# Looking for a 'Historic' White



## Tonyg (Dec 9, 2007)

I have a potential customer that has moved down from the Boston area. 8yr old custom home with original contractor colors and they are looking at bringing it up to spead, 

Starting with the formal dining and living rooms, they will be furnishing them with 18th century antiques, and will be painting the walls with a deep fuschia and trim in a white. 9ft walls, smooth plaster, trimed out with crown and chair rail. I've suggested going with something other than a bright white (using Aura) and was hoping to get some suggestions on a historic white I could use that would be popular in the NE (I'm in VA). 

Any suggestions?


----------



## straight_lines (Oct 17, 2007)

Satin Impervo oil will give you an antique white in about a year. Sounds perfect for this job as you described it. I wouldn't use Aura for trim, and if you don't want to use imprevo oil check out advance.


----------



## Tonyg (Dec 9, 2007)

Not goinna wait a year for an off white for the color to yellow. I like Aura and they requested it so product is not the question here.

Looking for an off white that would be popular in NE custom/historic houses that would remind her of home and help close the sale. The Eastern VA area has very few historic homes that didn't have cannon balls go through them (and this house is eight years old) so the color palettes here are much different than up North. Also, I think the contrast with a bright white with the Fuschia would be a bit much.


----------



## LA Painter (Jul 28, 2009)

Tonyg said:


> they will be furnishing them with 18th century antiques,


and yet they don't have a decorator??? :blink:

I'd just put up a few off-white samples and go from there.


----------



## Painter Girl (Mar 25, 2009)

Tony,

Check out BM's Affinity colors AF-20 or AF-25. They will give you the look of the softer antique white trim in the Aura products. In BM's Off White Collection you could use OC-1 Natural Wicker or OC-6 Feather Down.

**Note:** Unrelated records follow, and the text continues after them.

(** ** Decoding the rows of a result

    [decode_results_rows] of the two custom result codecs reads from a
    stream through [decode_results_metadata], [read_int] and [decode_row],
    and the tracking codec parses the cells with [from_binary].  These are
    defined in [cassandra/protocol.py] and [cassandra/cqltypes.py], which
    are not among the sources at hand: they are parameters, each one free
    to fail with an exception.  A column is a tuple whose items 2 and 3 are
    its name and its type. *)
Record RowCodec := {
  stream : Type;
  paging : Type;
  column : Type;
  colname : Type;
  ctype : Type;
  metadata_id : Type;
  value : Type;
  parsed : Type;
  usermap : Type;
  derr : Type;
  ctype_eq_dec :: EqDecision ctype;
  ctype_countable :: Countable ctype;
  decode_results_metadata :
    CustomCodec → usermap → stream →
    (paging * list column * metadata_id + derr) * stream;
  read_int : stream → (Z + derr) * stream;
  decode_row : CustomCodec → nat → stream → (list value + derr) * stream;
  from_binary : ctype → value → ProtocolVersion → parsed + derr;
  item2 : column → colname;
  item3 : column → ctype
}.

(** The stream being read and the class attribute [checked_rev_row_set] of
    the tracking codec. *)
Record dstate (R : RowCodec) := DState {
  d_stream : stream R;
  d_checked : gset (ctype R)
}.
Arguments DState {R} _ _.
Arguments d_stream {R} _.
Arguments d_checked {R} _.

Inductive dout (R : RowCodec) (A : Type) :=
| DRet (a : A) (s : dstate R)
| DRaise (e : derr R) (s : dstate R).
Arguments DRet {R A} a s.
Arguments DRaise {R A} e s.

Definition D (R : RowCodec) (A : Type) : Type := dstate R → dout R A.

Definition dret {R A} (a : A) : D R A := fun s => DRet a s.

Definition dbind {R A B} (m : D R A) (k : A → D R B) : D R B :=
  fun s =>
    match m s with
    | DRet a s' => k a s'
    | DRaise e s' => DRaise e s'
    end.

(** A call that reads from the stream. *)
Definition on_stream {R A} (g : stream R → (A + derr R) * stream R) : D R A :=
  fun s =>
    match g (d_stream s) with
    | (inl a, st) => DRet a (DState st (d_checked s))
    | (inr e, st) => DRaise e (DState st (d_checked s))
    end.

(** A call that only computes. *)
Definition computed {R A} (x : A + derr R) : D R A :=
  fun s => match x with inl a => DRet a s | inr e => DRaise e s end.

(** [[cls.decode_row(f, ncols) for _ in range(n)]] *)
Fixpoint decode_rows (R : RowCodec) (cls : CustomCodec) (n ncols : nat)
  : D R (list (list (value R))) :=
  match n with
  | O => dret []
  | S n' =>
      dbind (on_stream (decode_row R cls ncols)) (fun row =>
      dbind (decode_rows R cls n' ncols) (fun rows =>
      dret (row :: rows)))
  end.
Lemma scan_u_pair (f : nat) (cp cp2 : N) (r acc : pystr) :
  cp < 65536 -> cp2 < 65536 ->
  is_high_surrogate cp = true -> is_low_surrogate cp2 = true ->
  scan_string (S f) (92 :: 117 :: hex4 cp ++ 92 :: 117 :: hex4 cp2 ++ r) acc
  = scan_string f r (join_surrogates cp cp2 :: acc).
Proof.
  intros Hcp Hcp2 Hhigh Hlow. cbn [scan_string N.eqb Pos.eqb].
  rewrite read_hex4_hex4 by exact Hcp.
  rewrite Hhigh. cbn [andb startswith N.eqb Pos.eqb skipn].
  rewrite read_hex4_hex4 by exact Hcp2. now rewrite Hlow.
Qed.

Lemma no_pair_after_short (e : N) (r : pystr) :
  (e =? 117) = false -> startswith [92; 117] (92 :: e :: r) = false.
Proof.
  intros H. change (startswith [92; 117] (92 :: e :: r)) with ((92 =? 92) && ((117 =? e) && true)).
  now rewrite (N.eqb_sym 117 e), H.
Qed.

Lemma no_pair_after_plain (c : N) (r : pystr) :
  (c =? 92) = false -> startswith [92; 117] (c :: r) = false.
Proof.
  intros H. change (startswith [92; 117] (c :: r)) with ((92 =? c) && startswith [117] r).
  now rewrite (N.eqb_sym 92 c), H.
Qed.

Lemma hex4_length (n : N) : length (hex4 n) = 4%nat.
Proof. reflexivity. Qed.

(** The scanner reads an escaped string up to the quote that closes it. *)
Lemma scan_escaped (rest : pystr) :
  forall (n : nat) (msg : pystr), (length msg <= n)%nat ->
  forall (fuel : nat) (acc : pystr), (length (escape true msg) < fuel)%nat ->
  exists out, scan_string fuel (escape true msg ++ 34 :: rest) acc = Some (out, rest).
Proof.
  induction n as [|n IH]; intros msg Hlen fuel acc Hfuel.
  - destruct msg; [|simpl in Hlen; lia].
    destruct fuel; [simpl in Hfuel; lia|]. eexists. reflexivity.
  - destruct msg as [|c m].
    { destruct fuel; [simpl in Hfuel; lia|]. eexists. reflexivity. }
    simpl in Hlen. rewrite escape_cons in *. rewrite length_app in Hfuel.
    destruct fuel as [|f]; [lia|]. rewrite <- app_assoc.
    assert (IHm : forall f' acc', (length (escape true m) < f')%nat ->
              exists out, scan_string f' (escape true m ++ 34 :: rest) acc' = Some (out, rest))
      by (intros; apply IH; [lia | assumption]).
    destruct (escape_char_ascii_shape c)
      as [(e & d & He & Hu & Hd) | [(He & H34 & H92 & H32) | [(Hc & He) | Hpair]]].
    + rewrite He in *. cbn [app length] in *.
      rewrite (scan_short _ _ _ _ _ Hu Hd). apply IHm. lia.
    + rewrite He in *. cbn [app length] in *.
      rewrite (scan_plain _ _ _ _ H34 H92 H32). apply IHm. lia.
    + rewrite He in *. cbn [app length] in *. rewrite hex4_length in Hfuel.
      destruct m as [|c2 m'].
      { cbn [escape flat_map app]. rewrite scan_u_single; [|exact Hc|].
        - apply (IHm f (c :: acc)). simpl. lia.
        - rewrite no_pair_after_plain by reflexivity. apply andb_false_r. }
      pose proof (IHm f (c :: acc)) as IHsame.
      rewrite escape_cons in *. rewrite length_app in *. rewrite <- app_assoc in *.
      destruct (escape_char_ascii_shape c2)
        as [(e2 & d2 & He2 & Hu2 & Hd2) | [(He2 & H34' & H92' & H32') | [(Hc2 & He2) | Hpair2]]].
      * rewrite He2 in *. cbn [app length] in *.
        rewrite scan_u_single; [|exact Hc|].
        -- apply IHsame. lia.
        -- rewrite (no_pair_after_short _ _ Hu2). apply andb_false_r.
      * rewrite He2 in *. cbn [app length] in *.
        rewrite scan_u_single; [|exact Hc|].
        -- apply IHsame. lia.
        -- rewrite (no_pair_after_plain _ _ H92'). apply andb_false_r.
      * rewrite He2 in *. cbn [app length] in *. rewrite hex4_length in *.
        destruct (is_low_surrogate c2) eqn:Hlow2.
        -- destruct (is_high_surrogate c) eqn:Hhigh.
           ++ rewrite (scan_u_pair _ _ _ _ _ Hc Hc2 Hhigh Hlow2).
              apply IH; [simpl in Hlen; lia | lia].
           ++ rewrite scan_u_single; [|exact Hc|now rewrite Hhigh].
              apply IHsame. lia.
        -- rewrite (scan_u_not_low _ _ _ _ _ Hc Hc2 Hlow2). apply IHsame. lia.
      * destruct Hpair2 as (s1 & s2 & He2 & Hs1 & Hs2 & Hh1 & Hl1 & Hl2).
        rewrite He2 in *. cbn [app length] in *. rewrite <- app_assoc in *.
        cbn [app] in *. rewrite length_app in *. cbn [length] in *.
        rewrite !hex4_length in *.
        rewrite (scan_u_not_low _ _ _ _ _ Hc Hs1 Hl1). apply IHsame. lia.
    + destruct Hpair as (s1 & s2 & He & Hs1 & Hs2 & Hh1 & Hl1 & Hl2).
      rewrite He in *. cbn [app length] in *. rewrite <- app_assoc in *.
      cbn [app] in *. rewrite length_app in *. cbn [length] in *.
      rewrite !hex4_length in *.
      rewrite (scan_u_pair _ _ _ _ _ Hs1 Hs2 Hh1 Hl2). apply IHm. lia.
Qed.
(** * swpt_creditors: ledger reconciliation, running transfers, change log

  A shallow embedding of the creditor-side bookkeeping procedures of
  [swpt_creditors] (procedures/account_updates.py, procedures/creditors.py,
  models/transfers.py) and the properties of them that the specification
  states.

  Conventions.
  - Python [int] is [Z]; a [BigInteger] column is a [Z] that the database
    keeps within [MIN_INT64 .. MAX_INT64].
  - [datetime] is the number of microseconds since the epoch, [timedelta]
    a number of microseconds, [date] a number of days: all [Z].
  - Python [float] is the binary64 primitive [float].
  - A table keyed by its primary key is a [gmap]; the marker table
    [PendingLedgerUpdate] is a [gset] of keys; append-only tables and the
    objects added to the session are lists, oldest first.
  - A procedure that can raise returns a [result]; [@atomic] rolls the
    transaction back on an exception, so a raised result carries no state.
  - [datetime.now] is read by the caller and passed as [current_ts]. *)

From Stdlib Require Import ZArith String List Floats Lia Sorted.
From Stdlib.Strings Require Byte.
From stdpp Require Import base decidable option list strings gmap.

Open Scope Z_scope.

(** ** Common definitions *)

Module Common.

Definition datetime := Z.
Definition timedelta := Z.
Definition date := Z.

(** models/common.py *)
Definition MIN_INT32 : Z := - Z.shiftl 1 31.
Definition MAX_INT32 : Z := Z.shiftl 1 31 - 1.
Definition MIN_INT64 : Z := - Z.shiftl 1 63.
Definition MAX_INT64 : Z := Z.shiftl 1 63 - 1.
Definition SECONDS_IN_DAY : Z := 24 * 60 * 60.
Definition TS0 : datetime := 0.
Definition DATE0 : date := 0.

Definition is_int64 (n : Z) : Prop := MIN_INT64 <= n <= MAX_INT64.

Definition days (n : Z) : timedelta := n * SECONDS_IN_DAY * 1000000.
Definition seconds (n : Z) : timedelta := n * 1000000.

(** The exceptions that the modelled procedures raise. [DataError] is the
    database refusing a statement (a negative [LIMIT]). *)
Inductive exn : Type :=
| AssertionError
| NoResultFound
| DataError
| CreditorDoesNotExist
| UpdateConflict
| AlreadyUpToDate
| TransferDoesNotExist
| ForbiddenTransferCancellation.

Inductive result (A : Type) : Type :=
| Ok (a : A)
| Raise (e : exn).
Arguments Ok {A} a.
Arguments Raise {A} e.

#[export] Instance result_ret : MRet result := fun _ a => Ok a.
#[export] Instance result_bind : MBind result := fun _ _ f m =>
  match m with
  | Ok a => f a
  | Raise e => Raise e
  end.

Definition assert (b : bool) : result unit :=
  if b then Ok tt else Raise AssertionError.

Definition returns {A} (m : result A) : Prop := exists a, m = Ok a.

(** [x or y] on optional objects: a model object is always truthy. *)
Definition or_else {A} (x y : option A) : option A :=
  match x with
  | Some _ => x
  | None => y
  end.

(** [ORDER BY key]: a stable insertion sort on an integer key. *)
Section OrderBy.
Context {A : Type} (key : A -> Z).

Fixpoint insert_by (x : A) (l : list A) : list A :=
  match l with
  | [] => [x]
  | y :: l' => if key x <? key y then x :: l else y :: insert_by x l'
  end.

Fixpoint order_by (l : list A) : list A :=
  match l with
  | [] => []
  | x :: l' => insert_by x (order_by l')
  end.
End OrderBy.

(** [.limit(max_count)]: the database refuses a negative limit. *)
Definition limit {A} (max_count : Z) (l : list A) : result (list A) :=
  if max_count <? 0 then Raise DataError
  else Ok (firstn (Z.to_nat max_count) l).

(** Modelled from the spec: [Seqnum] of swpt_pythonlib, which is not part
    of the sources at hand.  4.1 describes it as a 32-bit signed counter
    that wraps, its ordering decided by the signed difference and not by
    the raw magnitude. *)
Definition seqnum_diff (a b : Z) : Z :=
  (a - b + Z.shiftl 1 31) mod (Z.shiftl 1 32) - Z.shiftl 1 31.
Definition Seqnum_eq (a b : Z) : bool := a =? b.
Definition Seqnum_le (a b : Z) : bool := seqnum_diff a b <=? 0.
Definition Seqnum_gt (a b : Z) : bool := 0 <? seqnum_diff a b.

(** Python compares tuples lexicographically: the first pair of items
    that are not [==] decides, and equal tuples are [<=]. *)
Definition event := (date * datetime * Z)%type.
Definition event_le (this_event prev_event : event) : bool :=
  let '(d1, t1, s1) := this_event in
  let '(d2, t2, s2) := prev_event in
  if negb (d1 =? d2) then d1 <=? d2
  else if negb (t1 =? t2) then t1 <=? t2
  else if negb (Seqnum_eq s1 s2) then Seqnum_le s1 s2
  else true.

(** Modelled from the spec: [contain_principal_overflow] of
    procedures/common.py, which is not part of the sources at hand.  4.2
    ("Overflow-safe correction") clamps each step of a correction to the
    largest magnitude that cannot overflow a signed 64-bit amount. *)
Definition contain_principal_overflow (value : Z) : Z :=
  if value <=? MIN_INT64 then - MAX_INT64
  else if MAX_INT64 <? value then MAX_INT64
  else value.

End Common.
Export Common.

(** ** models/transfers.py *)

Definition SC_OK : string := "OK".
Definition SC_UNEXPECTED_ERROR : string := "UNEXPECTED_ERROR".
Definition SC_INSUFFICIENT_AVAILABLE_AMOUNT : string :=
  "INSUFFICIENT_AVAILABLE_AMOUNT".
Definition SC_CANCELED_BY_THE_SENDER : string := "CANCELED_BY_THE_SENDER".

Module CommittedTransfer.
Record t : Type := mk {
  creditor_id : Z;
  debtor_id : Z;
  creation_date : date;
  transfer_number : Z;
  acquired_amount : Z;
  principal : Z;
  committed_at : datetime;
  previous_transfer_number : Z;
  coordinator_type : string;
  sender : string;
  recipient : string;
  transfer_note_format : string;
  transfer_note : string
}.
End CommittedTransfer.

Module RunningTransfer.
Record t : Type := mk {
  creditor_id : Z;
  transfer_uuid : Z;
  debtor_id : Z;
  amount : Z;
  recipient_uri : string;
  recipient : string;
  transfer_note_format : string;
  transfer_note : string;
  initiated_at : datetime;
  finalized_at : option datetime;
  error_code : option string;
  total_locked_amount : option Z;
  deadline : option datetime;
  final_interest_rate_ts : datetime;
  locked_amount : Z;
  coordinator_request_id : Z;
  transfer_id : option Z;
  latest_update_id : Z;
  latest_update_ts : datetime
}.

(** [bool(self.finalized_at)]: a [datetime] is always truthy. *)
Definition is_finalized (rt : t) : bool :=
  match finalized_at rt with
  | Some _ => true
  | None => false
  end.

Definition is_settled (rt : t) : bool :=
  match transfer_id rt with
  | Some _ => true
  | None => false
  end.
End RunningTransfer.

(** The object type hints of [LogEntry] that the sources and the tests
    name, and the columns of a durable [LogEntry] as procedures/creditors.py
    writes them.  [data] is an opaque JSON object. *)
Module LogEntry.
Inductive object_type_hint : Type :=
| OTH_TRANSFER
| OTH_COMMITTED_TRANSFER
| OTH_ACCOUNT_LEDGER.

Record t : Type := mk {
  creditor_id : Z;
  entry_id : Z;
  object_type : string;
  object_uri : string;
  object_update_id : option Z;
  added_at_ts : datetime;
  is_deleted : bool;
  data : option string
}.
End LogEntry.

(** ** procedures/account_updates.py *)

Module AccountUpdates.

#[export] Instance byte_eq_dec : EqDecision Byte.byte :=
  Stdlib.Strings.Byte.byte_eq_dec.

(** The columns of [AccountData] that account_updates.py reads or writes. *)
Module AccountData.
Record t : Type := mk {
  creditor_id : Z;
  debtor_id : Z;
  creation_date : date;
  last_change_ts : datetime;
  last_change_seqnum : Z;
  principal : Z;
  interest : float;
  interest_rate : float;
  last_interest_rate_change_ts : datetime;
  transfer_note_max_bytes : Z;
  last_config_ts : datetime;
  last_config_seqnum : Z;
  negligible_amount : float;
  config_flags : Z;
  config_data : string;
  config_error : option string;
  account_id : string;
  debtor_info_iri : option string;
  debtor_info_content_type : option string;
  debtor_info_sha256 : option (list Byte.byte);
  last_transfer_number : Z;
  last_transfer_committed_at : datetime;
  last_heartbeat_ts : datetime;
  has_server_account : bool;
  is_config_effectual : bool;
  ledger_principal : Z;
  ledger_last_entry_id : Z;
  ledger_last_transfer_number : Z;
  ledger_latest_update_id : Z;
  ledger_latest_update_ts : datetime;
  ledger_pending_transfer_ts : option datetime
}.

Otherwise if you have access to California Paints--they have a Historic Colors of America chart which has been approved by Historic New England (a regional preservation organization based in Boston, MA). You could use Jewett White from their collection. It is pretty deep imo, so you may want to have it made lighter if you decide to go with it. It just depends on how historically accurate you want to be. 

Hope this helps!


----------



## Tonyg (Dec 9, 2007)

Thanks PainterGirl - I'll check out the Cali color.

Not worried about accuracy. Just thought bringing a connection to home would help with the sale.


----------



## Roadog (Apr 18, 2007)

I dont think the CA historic has any whites. I live and paint and do restoration in New England and I can say that its really client preference. There is no real historic white except maybe a zinc or titanium with a dash of lead! In New England, Satin Impervo is very common as a trim paint and color wise we are all over from a super white/ chantilliy lace white or toned down to a linen or bone/navaho. BM.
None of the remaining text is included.